Guides
Writing checks
The check contract, the built-in checks, and how to write your own in any language.
A check is the executable part of a BEC — the little program that actually inspects your files and says pass or fail.
Most of the time you don’t write code. If your rule is “this text must not
appear” (a forbidden word, a leftover debugger, a banned function), use the
built-in forbid check and you’re done — jump to
The fastest path. Writing your own check (the rest of
this page) is only for cases forbid can’t express.
The contract
- Input: the list of files to check, one path per line, on stdin.

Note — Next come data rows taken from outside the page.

(* ===== verification/GoPath.v ===== *)
(** * Go's [path/filepath] on Unix, and path resolution by the kernel

    [filepath.Clean] and [filepath.Join] as the program uses them, and the
    lexical resolution of a path against a working directory (the file system
    of [Machine.v] has no symbolic links, so [..] is lexical).  The point of
    the file is [resolve_Join]: the path that [filepath.Join(dir, name)] prints
    names the entry [name] of [dir], whatever the spelling of [dir]. *)
From S2P Require Import Prelude GoStrings.

Definition slash : ascii := "/".

(** ** Clean and Join *)

(** One component of [filepath.Clean], on the output stack (innermost first). *)
Definition clean_step (rooted : bool) (out : list string) (c : string) : list string :=
  if bool_decide (c = "") || bool_decide (c = ".") then out
  else if bool_decide (c = "..") then
    match out with
    | x :: out' => if bool_decide (x = "..") then ".." :: out else out'
    | [] => if rooted then [] else [".."]
    end
  else c :: out.

Definition is_rooted (p : string) : bool := HasPrefix p "/".

(** [filepath.Clean(path)]. *)
Definition Clean (p : string) : string :=
  if bool_decide (p = "") then "."
  else
    let out := rev (foldl (clean_step (is_rooted p)) [] (Split slash p)) in
    if is_rooted p then "/" +:+ Join "/" out
    else match out with [] => "." | _ => Join "/" out end.

(** [filepath.Join(elem...)]: leading empty elements are dropped, and an
    all-empty list joins to the empty string. *)
Fixpoint filepath_Join (elems : list string) : string :=
  match elems with
  | [] => ""
  | e :: es => if bool_decide (e = "") then filepath_Join es else Clean (Join "/" elems)
  end.

(** ** Resolution *)

(** One step of a path walk; directories are lists of names, innermost first. *)
Definition walk_step (dir : list string) (c : string) : list string :=
  if bool_decide (c = "") || bool_decide (c = ".") then dir
  else if bool_decide (c = "..") then tail dir
  else c :: dir.

(** The location a non-empty path names, as the list of names from the root. *)
Definition resolve (cwd : list string) (p : string) : list string :=
  rev (foldl walk_step (if is_rooted p then [] else rev cwd) (Split slash p)).

(** A name a directory can hold. *)
Definition valid_name (c : string) : Prop :=
  c ≠ "" ∧ c ≠ "." ∧ c ≠ ".." ∧ has_char slash c = false.

#[export] Instance valid_name_dec c : Decision (valid_name c).
Proof. unfold valid_name. apply _. Defined.

(** ** Lemmas *)

(** What [Clean] keeps on its stack: names, and [..] at the bottom of an
    unrooted path. *)
Definition clean_comp (c : string) : Prop := c ≠ "" ∧ c ≠ "." ∧ has_char slash c = false.

Lemma clean_step_comp rooted out c :
  has_char slash c = false → Forall clean_comp out → Forall clean_comp (clean_step rooted out c).
Proof.
  intros Hc Hout. unfold clean_step, clean_comp in *.
  repeat case_bool_decide; simpl; try done.
  - destruct out as [|x out]; [destruct rooted|]; [done|by constructor|].
    inversion Hout; subst. case_bool_decide; [by constructor|done].
  - constructor; [done|done].
Qed.

Lemma foldl_clean_comp rooted l out :
  (∀ c, c ∈ l → has_char slash c = false) → Forall clean_comp out →
  Forall clean_comp (foldl (clean_step rooted) out l).
Proof.
  revert out. induction l as [|c l IH]; intros out Hl Hout; [done|].
  simpl. apply IH; [set_solver|]. apply clean_step_comp; [set_solver|done].
Qed.

(** A rooted [Clean] is a walk from the root. *)
Lemma clean_step_rooted out c :
  Forall (λ x, x ≠ "..") out → clean_step true out c = walk_step out c ∧
  Forall (λ x, x ≠ "..") (walk_step out c).
Proof.
  intros Hout. unfold clean_step, walk_step.
  repeat case_bool_decide; simpl; try done.
  - destruct out as [|x out]; [done|]. inversion Hout; subst.
    by rewrite bool_decide_false.
  - split; [done|]. by constructor.
Qed.

Lemma foldl_clean_rooted l out :
  Forall (λ x, x ≠ "..") out → foldl (clean_step true) out l = foldl walk_step out l.
Proof.
  revert out. induction l as [|c l IH]; intros out Hout; [done|]. simpl.
  destruct (clean_step_rooted out c Hout) as [-> ?]. by apply IH.
Qed.

Lemma rev_cons_app {A} (x : A) l : rev (x :: l) = rev l ++ [x].
Proof. done. Qed.

Lemma walk_step_skip dir c :
  bool_decide (c = "") || bool_decide (c = ".") = true → walk_step dir c = dir.
Proof. intros Hc. unfold walk_step. by rewrite Hc. Qed.

Lemma walk_step_up dir : walk_step dir ".." = tail dir.
Proof. done. Qed.

Lemma walk_step_name dir c : clean_comp c → c ≠ ".." → walk_step dir c = c :: dir.
Proof. intros (?&?&_) ?. unfold walk_step. by rewrite !bool_decide_false. Qed.

(** Walking the cleaned components is walking the original ones. *)
Lemma walk_clean_step rooted cwd out c :
  (rooted = true → cwd = []) → Forall clean_comp out →
  foldl walk_step cwd (rev (clean_step rooted out c)) =
  walk_step (foldl walk_step cwd (rev out)) c.
Proof.
  intros Hr Hout. unfold clean_step.
  destruct (bool_decide (c = "") || bool_decide (c = ".")) eqn:Hc.
  { by rewrite walk_step_skip. }
  clear Hc. case_bool_decide as Hd; [|by rewrite rev_cons_app, foldl_app].
  subst c. destruct out as [|x out].
  { destruct rooted; [by rewrite (Hr eq_refl)|done]. }
  inversion Hout as [|? ? Hx]; subst. case_bool_decide.
  - by rewrite (rev_cons_app ".."), foldl_app.
  - rewrite rev_cons_app, foldl_app. simpl. by rewrite (walk_step_name _ x).
Qed.

Lemma walk_foldl_clean rooted cwd l out :
  (rooted = true → cwd = []) → (∀ c, c ∈ l → has_char slash c = false) →
  Forall clean_comp out →
  foldl walk_step cwd (rev (foldl (clean_step rooted) out l)) =
  foldl walk_step (foldl walk_step cwd (rev out)) l.
Proof.
  intros Hr. revert out. induction l as [|c l IH]; intros out Hl Hout; [done|].
  simpl. rewrite IH.
  - by rewrite walk_clean_step.
  - set_solver.
  - apply clean_step_comp; [set_solver|done].
Qed.

(** The printed form of a component list and back. *)
Lemma Split_rooted s : Split slash ("/" +:+ s) = "" :: Split slash s.
Proof. done. Qed.

Lemma is_rooted_app_name a b : a ≠ "" → is_rooted (a +:+ b) = is_rooted a.
Proof.
  destruct a as [|c a]; [done|]. intros _. rewrite app_cons_s.
  unfold is_rooted. done.
Qed.

Lemma is_rooted_slash s : is_rooted ("/" +:+ s) = true.
Proof. unfold is_rooted. apply HasPrefix_app. Qed.

Lemma no_slash_unrooted s : has_char slash s = false → is_rooted s = false.
Proof.
  destruct s as [|c s]; [done|]. simpl. intros [Hc _]%orb_false_iff.
  unfold is_rooted. simpl. unfold slash in Hc. by rewrite Hc.
Qed.

Lemma Join_unrooted l x :
  clean_comp x → is_rooted (Join "/" (x :: l)) = false.
Proof.
  intros (Hx&_&Hs). destruct l as [|y l]; [by apply no_slash_unrooted|].
  rewrite Join_cons, is_rooted_app_name by done. by apply no_slash_unrooted.
Qed.

Lemma clean_comps_no_slash l c : Forall clean_comp l → c ∈ l → has_char slash c = false.
Proof. rewrite Forall_forall. intros H Hc. by destruct (H c Hc) as (_&_&?). Qed.

(** [Clean] does not change the location a path names. *)
Lemma resolve_Clean cwd p : p ≠ "" → resolve cwd (Clean p) = resolve cwd p.
Proof.
  intros Hp. unfold Clean. rewrite bool_decide_false by done.
  set (out := foldl _ [] _).
  assert (Forall clean_comp out) as Hout.
  { apply foldl_clean_comp; [apply Split_no_sep|constructor]. }
  assert (Forall clean_comp (rev out)) as Hrev.
  { rewrite Forall_forall in Hout |- *. intros x Hx. apply Hout.
    by rewrite list_elem_of_In, in_rev, <-list_elem_of_In. }
  assert (∀ d, (is_rooted p = true → d = []) →
    foldl walk_step d (rev out) = foldl walk_step d (Split slash p)) as Hwalk.
  { intros d Hd. unfold out. rewrite walk_foldl_clean; [done|done|apply Split_no_sep|done]. }
  clearbody out. unfold resolve at 2. destruct (is_rooted p) eqn:Hr.
  - unfold resolve. rewrite is_rooted_slash, Split_rooted. simpl. f_equal.
    rewrite <-Hwalk by done. destruct (rev out) as [|x l]; [done|].
    rewrite Split_Join; [done|done|]. intros c. by apply clean_comps_no_slash.
  - rewrite <-Hwalk by done. destruct (rev out) as [|x l]; [done|].
    unfold resolve. rewrite Join_unrooted by (by inversion Hrev). f_equal.
    rewrite Split_Join; [done|done|]. intros c. by apply clean_comps_no_slash.
Qed.

Lemma Clean_not_empty p : Clean p ≠ "".
Proof.
  unfold Clean. case_bool_decide; [done|]. destruct (is_rooted p); [done|].
  set (out := foldl _ [] _).
  assert (Forall clean_comp out) as Hout
    by (apply foldl_clean_comp; [apply Split_no_sep|constructor]).
  destruct (rev out) as [|x l] eqn:Hrev; [done|].
  assert (clean_comp x) as (Hx&_).
  { rewrite Forall_forall in Hout. apply Hout. rewrite list_elem_of_In, in_rev, Hrev. by left. }
  destruct l as [|y l]; [done|]. rewrite Join_cons. by destruct x.
Qed.

Lemma Join_not_empty d c : d ≠ "" → filepath_Join [d; c] ≠ "".
Proof. intros Hd. simpl. rewrite bool_decide_false by done. apply Clean_not_empty. Qed.

(** [filepath.Join(dir, name)] names the entry [name] of [dir]. *)
Lemma resolve_Join cwd d c :
  d ≠ "" → valid_name c →
  resolve cwd (filepath_Join [d; c]) = resolve cwd d ++ [c].
Proof.
  intros Hd (Hc&H1&H2&Hs). simpl. rewrite bool_decide_false by done.
  rewrite resolve_Clean by (by destruct d). unfold resolve.
  rewrite is_rooted_app_name by done. change ("/" +:+ c) with (String slash c).
  rewrite Split_app_sep, foldl_app, (Split_id _ c) by done. simpl.
  by rewrite walk_step_name.
Qed.

Example Clean_examples :
  Clean "" = "." ∧ Clean "/a//b/../c/." = "/a/c" ∧ Clean "../../x/" = "../../x" ∧
  Clean "/.." = "/" ∧ Clean "a/.." = "." ∧
  filepath_Join ["/var/vcap/sys/run/etcd"; "etcd.pid"] = "/var/vcap/sys/run/etcd/etcd.pid" ∧
  filepath_Join [""; "etcd.pid"] = "etcd.pid".
Proof. by vm_compute. Qed.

- Output: print violations to stdout (becwright shows them under “Found in:”).
- Exit code:
0= pass, non-zero = fail. - Working directory: the repo root, so paths from stdin resolve directly.

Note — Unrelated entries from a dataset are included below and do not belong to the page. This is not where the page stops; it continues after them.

(* ===== verification/Machine.v ===== *)
(** * The machine the programs run on

    Go errors, log events, the world a program runs in (file system, process
    table, the kernel's refusals, the state of the collaborators, the event
    log), the effect monad, and the [os], [ioutil], [exec] and [lager] calls the
    sources make.

    A computation takes the world and ends in a value, in a panic or in
    [os.Exit]; the world it leaves is kept in every case.  Collaborators that
    are not under [src/] live in the type parameter [X] of [World]. *)
From S2P Require Import Prelude GoStrings GoPath.

(** ** Go errors

    The dynamic types of the [error] values the sources create or receive.
    [ErrorString] is [errors.New]/[fmt.Errorf] and stands also for the errors
    of libraries, of which the sources use only [Error()].  The texts of the
    [encoding/json] errors are not modelled beyond their kind. *)
Inductive error :=
  | ErrorString (s : string)
  | PathError (op path errno : string)
  | NumError (fn num reason : string)
  | SyntaxError
  | UnmarshalTypeError (value ty : string).

#[export] Instance error_eq_dec : EqDecision error.
Proof. solve_decision. Defined.

(** [err.Error()]. *)
Definition Error (e : error) : string :=
  match e with
  | ErrorString s => s
  | PathError op path errno => op +:+ " " +:+ path +:+ ": " +:+ errno
  | NumError fn num reason =>
      "strconv." +:+ fn +:+ ": parsing " +:+ Quote num +:+ ": " +:+ reason
  | SyntaxError => "invalid JSON"
  | UnmarshalTypeError v ty =>
      "json: cannot unmarshal " +:+ v +:+ " into Go value of type " +:+ ty
  end.

(** ** Log events *)

(** The values of [lager.Data]. *)
Inductive value :=
  | VStr (s : string)
  | VInt (z : Z)
  | VStrs (l : list string)
  | VRecs (l : list (list (string * value))).

Definition data : Type := list (string * value).

(** What a run does to the outside, in order: log lines, sleeps (in
    nanoseconds), process and file operations, requests to collaborators, and
    lines printed. *)
Inductive event :=
  | Info (action : string) (d : data)
  | LogError (action : string) (e : error)
  | Slept (ns : Z)
  | Call (op : string) (args : list string)
  | Stdout (line : string)
  | Stderr (line : string).

Definition Second : Z := 1000000000.

(** ** The world *)

Record Process := mkProcess { proc_path : string; proc_args : list string }.

Inductive node :=
  | File (contents : string)
  | Dir.

(** The kernel's part: the working directory, which file operations it refuses
    (and with which [errno]), whether [exec] fails, the pid of the next
    process, which kills it refuses, and the members of a process group. *)
Record Kernel := mkKernel {
  k_cwd : list string;
  k_deny : string → list string → option string;
  k_exec : string → list string → option error;
  k_pid : gmap Z Process → Z;
  k_kill : Z → option string;
  k_group : Z → list Z
}.

(** A kernel that refuses nothing and hands out the pid after the largest one
    in use. *)
Definition permissive_kernel : Kernel :=
  mkKernel [] (λ _ _, None) (λ _ _, None)
    (λ ps, 1 + map_fold (λ pid _ acc, Z.max pid acc) 1 ps)%Z (λ _, None) (λ _, []).

Record World (X : Type) := mkWorld {
  fs : gmap (list string) node;
  procs : gmap Z Process;
  kernel : Kernel;
  svc : X;
  log : list event
}.
Arguments mkWorld {X} _ _ _ _ _.
Arguments fs {X} _.
Arguments procs {X} _.
Arguments kernel {X} _.
Arguments svc {X} _.
Arguments log {X} _.

Inductive outcome (A : Type) :=
  | Val (a : A)
  | Panicked (msg : string)
  | Exited (code : Z).
Arguments Val {A} _.
Arguments Panicked {A} _.
Arguments Exited {A} _.

Definition M (X A : Type) : Type := World X → outcome A * World X.

#[export] Instance M_ret X : MRet (M X) := λ A a w, (Val a, w).
#[export] Instance M_bind X : MBind (M X) := λ A B f m w,
  match m w with
  | (Val a, w') => f a w'
  | (Panicked s, w') => (Panicked s, w')
  | (Exited n, w') => (Exited n, w')
  end.

Definition panic {X A} (msg : string) : M X A := λ w, (Panicked msg, w).
Definition exit {X A} (code : Z) : M X A := λ w, (Exited code, w).

(** What the Go runtime panics with. *)
Definition nil_dereference : string :=
  "runtime error: invalid memory address or nil pointer dereference".
Definition out_of_range : string := "runtime error: index out of range".

Section world.
Context {X : Type}.
Implicit Types w : World X.

Definition emit (e : event) w : World X :=
  mkWorld (fs w) (procs w) (kernel w) (svc w) (log w ++ [e]).
Definition set_fs (f : gmap (list string) node) w : World X :=
  mkWorld f (procs w) (kernel w) (svc w) (log w).
Definition set_procs (p : gmap Z Process) w : World X :=
  mkWorld (fs w) p (kernel w) (svc w) (log w).
Definition set_svc (x : X) w : World X :=
  mkWorld (fs w) (procs w) (kernel w) x (log w).

Definition tell (e : event) : M X unit := λ w, (Val tt, emit e w).
Definition get_svc : M X X := λ w, (Val (svc w), w).
Definition put_svc (x : X) : M X unit := λ w, (Val tt, set_svc x w).

(** [logger.Info(action, data)], [logger.Error(action, err)]. *)
Definition log_info (action : string) (d : data) : M X unit := tell (Info action d).
Definition log_error (action : string) (e : error) : M X unit := tell (LogError action e).

(** [sleep(d)]. *)
Definition sleep (ns : Z) : M X unit := tell (Slept ns).
End world.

Quick glossary: stdin/stdout are the standard input/output streams a program reads from and writes to. The exit code is the number a program returns when it finishes —
0means “all good”, anything else means “problem found”. That’s the entire interface: read files in, print issues out, exit0or non-zero.
The fastest path: forbid
For “this regex must not appear”, you don’t need to write code — use the built-in generic check:
- id: no-debugger-js
paths: ["**/*.js", "**/*.ts"]
check: "becwright run forbid --pattern '\\bdebugger\\b'"
severity: blocking
forbid accepts --pattern REGEX, --ignore-case and --message TEXT.
Built-in checks
| Check | Detects | Language |
|---|---|---|
forbid | any regex you pass (--pattern) | any |
no_token_in_logs | tokens/credentials in log calls | Python |
hardcoded_secrets | AWS keys, private keys, password = "..." | any |
debug_remnants | breakpoint(), pdb.set_trace(), import pdb | Python |
dangerous_eval | eval() / exec() | any |
wildcard_imports | from x import * | Python |
redundant_comments | comments that restate the obvious code (heuristic) | Python |
A custom check (any language)
Any executable that follows the contract works. Example in Node, flagging TODO:
#!/usr/bin/env node
const fs = require('fs');
const files = fs.readFileSync(0, 'utf8').split('\n').filter(Boolean);
let bad = false;
for (const f of files) {
fs.readFileSync(f, 'utf8').split('\n').forEach((line, i) => {
if (line.includes('TODO')) { console.log(` ${f}:${i + 1}`); bad = true; }
});
}
process.exit(bad ? 1 : 0);
- id: no-todo
paths: ["**/*.js"]
check: "node .bec/checks/no_todo.js"
severity: warning
A built-in Python check follows the same skeleton — see
src/becwright/checks/dangerous_eval.py.
Ignoring a line
A false positive — a pattern that appears as text, not as a real violation — can
be suppressed with a becwright: ignore marker in a comment on that line, in any
language:
result = eval(expr) # becwright: ignore
console.log(x); // becwright: ignore
The marker exempts the line from every built-in check.
The self-reference caveat
A text/regex check cannot run over its own source: a check that forbids the
string eval( will match the very line in its own code that defines that
pattern. When a rule’s check would scan the check’s own file, scope paths to
exclude it — e.g. use src/becwright/*.py (top level only) instead of
src/becwright/**/*.py to skip the checks/ directory. For individual lines,
the becwright: ignore marker above is simpler.